With all due respect, you cannot disagree with my opinion because you have never given me a chance to voice it. I'm not sure what they are teaching you at the University of Houston Downtown, but in order to disagree with my opinion, you must first know what my opinion is. You have never given me the opportunity to explain to you why I think bowfishing should be allowed on Lake Houston, or all of the benefits that could come from it. You have also never given me the chance to hear why you believe that it should not be allowed and given me a chance to respond to it. You are being very narrow minded and probably know very little about the sport of bowfishing, and many of your assumptions are probably not based in fact. All that I asked was that you give me a few minutes of your time to discuss this issue before you formed your opinion. You indicated that you would be willing to do that back on April 14 when you wrote:

"I do not think I am at a point yet where I will entertain discussions on bow fishing. Our resources are stretched very thin. We are developing our budgets for next year, and are in the middle of the entire Redistricting process. Please bear with us as we conduct the business of running the city and serving our constituents. Right now, it all revolves around timing and resources."

However, instead of giving each party in this matter a chance to voice their opinion, you just listened to one side of the issue. In order for true discourse to occur you really need to examine both sides of an issue and not censor the side that you think you don't agree with.
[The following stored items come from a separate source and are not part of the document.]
(** ** The other nodes *)
Section torn.
Context `{Clock} `{Build} (Hclock : clock_ok).
Implicit Types (sb : SuperBlock) (i j : Inode) (w : world) (n b : u32).

(** The blocks of the other nodes, and with them the blocks of inodes: what a write to the
    file of the inode [i] must not touch. *)
Definition others i w b : Prop := 31 ≤ b < MAX_BLOCKS ∧ bit w b = true ∧ b ∉ own_blocks i w.
Definition protected i w b : Prop := inode_place b ∨ others i w b.

(** An image on which everything but the file [n] is as in [w]. *)
Record torn sb w n i (img : image) : Prop := {
  to_kept : kept (others i w) w img;
  to_inodes : ∀ q, q ∈ inode_numbers → q ≠ n → disk_inode sb (World img 0) q = disk_inode sb w q;
  to_inode : ∃ j, disk_inode sb (World img 0) n = Some j ∧ i_mode j = i_mode i ∧ i_nlink j ≠ 0;
}.

Lemma torn_mounts sb w n i (img : image) :
  consistent None sb w → n ∈ inode_numbers → live None sb w n = Some i → ¬ is_dir i →
  torn sb w n i img →
  ∃ A, mounts img A ∧ (∀ q, q ≠ n → A !! q = abs None sb w !! q) ∧
    ∃ d, A !! n = Some (ANode (i_mode i) (AFile d)).
Proof.
  intros Hc Hn Hl Hfile [Hk Hinodes (j & Hj & Hmode & Hlink)].
  destruct (kept_mounts _ _ _ Hk) as (sb' & Ht' & Hm). pose proof (consistent_table _ _ _ Hc) as Ht.
  exists (abs None sb' (World img 0)). split; [exact Hm|].
  assert (∀ q, disk_inode sb' (World img 0) q = disk_inode sb (World img 0) q) as Htab
    by (intros q; apply disk_inode_table; congruence).
  split.
  - intros q Hqn. rewrite !abs_lookup. case_decide as Hq; [|done]. unfold node_at.
    assert (live None sb' (World img 0) q = live None sb w q) as ->
      by (unfold live; by rewrite Htab, Hinodes).
    destruct (live None sb w q) as [k|] eqn:Hlq; [|done]. simpl. f_equal.
    apply (node_ok_ext sb sb' k w (World img 0)); [by eapply cs_node|apply Hk|congruence|].
    intros b Hb. apply (cr_read _ _ _ Hk).
    assert (b ∈ owned_at None sb w q) as Hbq by (unfold owned_at; by rewrite Hlq).
    destruct (owned_range None sb w q b Hc Hq Hbq) as [Hr Hbit]. split_and!; [lia|lia|done|].
    intros Hin. apply Hqn. apply (cs_disjoint _ _ _ Hc q n b); [done|done|done|].
    unfold owned_at, owned. by rewrite Hl, decide_False.
  - exists (contents j (World img 0)). rewrite abs_lookup, decide_True by done. unfold node_at.
    assert (live None sb' (World img 0) n = Some j) as ->.
    { apply live_Some. apply live_Some in Hl as (? & _). split_and!; [done|by rewrite Htab|done]. }
    simpl. unfold node. rewrite decide_False by (unfold is_dir in *; by rewrite Hmode). by rewrite Hmode.
Qed.

(** Before the inode is written. *)
Lemma kept_torn sb w n i (img : image) :
  consistent None sb w → n ∈ inode_numbers → live None sb w n = Some i →
  kept (protected i w) w img → torn sb w n i img.
Proof.
  intros Hc Hn Hl [Hd Hs Hsb Hr]. pose proof (consistent_table _ _ _ Hc) as Ht.
  apply live_Some in Hl as (_ & Hi & Hlink).
  assert (∀ q, q ∈ inode_numbers → disk_inode sb (World img 0) q = disk_inode sb w q) as Hq.
  { intros q Hq. apply disk_inode_ext, Hr. left. by apply (number_block sb q Ht). }
  constructor; [|auto|exists i; by rewrite Hq].
  constructor; [done..|]. intros b Hb. apply Hr. by right.
Qed.

(** After it is written. *)
Lemma put_torn sb w n i sb' j w' :
  consistent None sb w → n ∈ inode_numbers → live None sb w n = Some i →
  kept (protected i w) w (w_img w') → disk_ok w' →
  sb_inode_table_start sb' = sb_inode_table_start sb →
  inode_wf j → i_inode_no j = n → i_mode j = i_mode i → i_nlink j = i_nlink i →
  torn sb w n i (w_img (put_inode sb' j w')).
Proof.
  intros Hc Hn Hl Hk Hok Ht' Hwf Hno Hmode Hlink. subst n.
  destruct (kept_torn _ _ _ _ _ Hc Hn Hl Hk) as [Hko Hinodes _].
  destruct (consistent_number _ _ _ _ Hc Hn) as (Hnok & Hb & _ & Hbit).
  assert (∀ x, disk_inode sb x (i_inode_no j) = disk_inode sb' x (i_inode_no j)) as Htab
    by (intros x; by apply disk_inode_table).
  assert (inode_block sb' (i_inode_no j) = inode_block sb (i_inode_no j)) as HB
    by (unfold inode_block; by rewrite Ht').
  pose proof (disk_ok_put sb' j w' Hok (inode_wf_direct _ Hwf)) as Hokp.
  constructor.
  - unfold put_inode in *. rewrite HB in *. apply kept_write_ne; [done| |done|].
    + destruct (disk_ok_block _ (inode_block sb (i_inode_no j)) Hokp) as [Hz Hu].
      rewrite w_read_write_eq in Hz, Hu. done.
    + intros (Hr & Hbt & _). destruct Hbit as [?|?]; [lia|congruence].
  - intros q Hq Hne. rewrite <-Hinodes by done.
    rewrite !(disk_inode_table sb' sb) by done.
    apply (disk_inode_put_other sb' j w'); [done|by apply inode_wf_direct|done| |apply Hnok].
    apply (consistent_number _ _ _ _ Hc Hq).
  - exists j. split_and!; [|done|rewrite Hlink; by apply live_Some in Hl as (_ & _ & ?)].
    rewrite Htab. by apply (disk_inode_put_same sb' j w').
Qed.

(** The blocks to protect stay out of reach of the allocator. *)
Lemma protected_budget sb w n i k b :
  consistent None sb w → live None sb w n = Some i → room k w → protected i w b → budget b k w.
Proof.
  intros Hc Hl Hroom Hb. pose proof (cs_inv _ _ _ Hc) as Hi.
  destruct Hb as [Hb|(Hr & Hbit & _)]; [by eapply room_budget, place_high|].
  destruct (room_budget sb w k 6 Hi Hroom ltac:(by left)) as (_ & Hfc & _).
  split_and!; [lia|lia|exact Hfc|by left].
Qed.

Lemma protected_not_owned sb w n i b :
  consistent None sb w → n ∈ inode_numbers → live None sb w n = Some i → ¬ is_dir i →
  protected i w b → b ∉ own_blocks i w.
Proof. intros Hc Hn Hl Hfile [Hb|(_ & _ & ?)]; [by eapply place_not_owned|done]. Qed.

Lemma protected_behind i w b : protected i w b → 6 ≤ b.
Proof. intros [[->|Hb]|[Hr _]]; [lia| |lia]. unfold inode_area in Hb. lia. Qed.

Lemma growing_start sb w n i r :
  consistent None sb w → n ∈ inode_numbers → live None sb w n = Some i → ¬ is_dir i →
  room (grow_cost (i_block_count i) r) w → is_u64 (img_size (w_img w)) →
  growing (protected i w) w r (i, sb) w.
Proof.
  intros Hc Hn Hl Hfile Hroom Hs. destruct (consistent_live _ _ _ _ _ Hc Hn Hl) as (Hok & _ & Hno & _).
  unfold node_ok in Hok. rewrite decide_False in Hok by done. split_and!.
  - apply (fo_layout _ _ _ (fn_ok _ _ _ Hok)).
  - apply Forall_forall. intros b Hb. apply (owned_range None sb w n b Hc Hn).
    unfold owned_at, owned. by rewrite Hl, decide_False.
  - apply Hc.
  - left. rewrite Hno. by apply (number_block sb n (consistent_table _ _ _ Hc)).
  - intros b Hb. by eapply protected_budget.
  - intros b Hb. by eapply protected_not_owned.
  - by eapply kept_start, Hs; apply Hc.
Qed.

(** The end of [write]. *)
Lemma safe_finish sb w n i r sb1 i1 w1 w2 len (x : reply u32) :
  consistent None sb w → n ∈ inode_numbers → live None sb w n = Some i →
  grown (protected i w) r sb i w sb1 i1 w1 → file_layout sb1 i1 w2 →
  kept (protected i w) w (w_img w2) → 0 ≤ len < 4294967296 →
  crash_safe (torn sb w n i)
    (new_size ← arith_usize len;
     let inode := if as_usize (i_size i1) <? new_size then set_size i1 (as_u32 new_size) else i1 in
     now ← current_timestamp;
     let inode := set_mtime inode now in
     let inode := set_atime inode (i_mtime inode) in
     write_inode sb1 inode;;
     mret (x, sb1)) w2.
Proof.
  intros Hc Hn Hl Hg Hl2 HC2 Hlen. destruct (consistent_live _ _ _ _ _ Hc Hn Hl) as (_ & _ & Hno & _).
  assert (disk_ok w2) as Hok2 by apply Hl2. pose proof (kept_typed _ _ w2 Hok2 HC2) as Hw2.
  pose proof (kept_torn sb w n i _ Hc Hn Hl HC2) as HT2.
  eapply safe_bind_silent; [apply run_arith_u; lia|apply ty_arith_usize|exact Hw2|exact HT2|]. cbv zeta.
  eapply safe_bind_silent; [by apply run_now|apply ty_current_timestamp|exact Hw2|exact HT2|]. cbv zeta.
  set (j := set_atime _ _). assert (j = finished i1 len w2) as -> by done.
  destruct (finished_wf Hclock (protected i w) i1 len w2 (fl_wf _ _ _ Hl2) Hlen) as [Hwf _].
  destruct (finished_blocks i1 len w2) as (_ & _ & _ & Hno').
  destruct (gr_meta _ _ _ _ _ _ _ _ Hg) as (Hno1 & Hmode & _ & _ & _ & Hlink & _).
  assert (i_mode (finished i1 len w2) = i_mode i ∧ i_nlink (finished i1 len w2) = i_nlink i) as [Hm' Hlk']
    by (rewrite <-Hmode, <-Hlink; unfold finished; by destruct (_ <? _)).
  assert (inode_ok sb1 (i_inode_no (finished i1 len w2))) as Hnok by (rewrite Hno'; apply Hl2).
  assert (torn sb w n i (w_img (put_inode sb1 (finished i1 len w2) (w_tick w2)))) as HT3.
  { apply put_torn; [done..|apply (gr_table _ _ _ _ _ _ _ _ Hg)|done|congruence|done|done]. }
  eapply safe_bind; [apply (run_write_inode sb1 _ (w_tick w2) Hok2 Hnok); by apply inode_wf_direct| |].
  - apply safe_write_inode; [done|apply Hw2|done|done|done|exact HT3].
  - by apply safe_ret.
Qed.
I know that you are in your third and final term as City Councilman for District E, but if you wish to continue in politics you need to realize that there are two sides to every story, and they both deserve the right to be heard. Instead of making your decisions in closed door meetings, you should invite all parties to the table and look for a more amicable solution. In the words of one of Americas greatest representatives, Benjamin Franklin, "The greatest ignorance is to reject something you know nothing about". If you decide to enlighten yourself and listen to my case for allowing bowfishing feel free to call me, but it appears in this circumstance you are content in remaining ignorant.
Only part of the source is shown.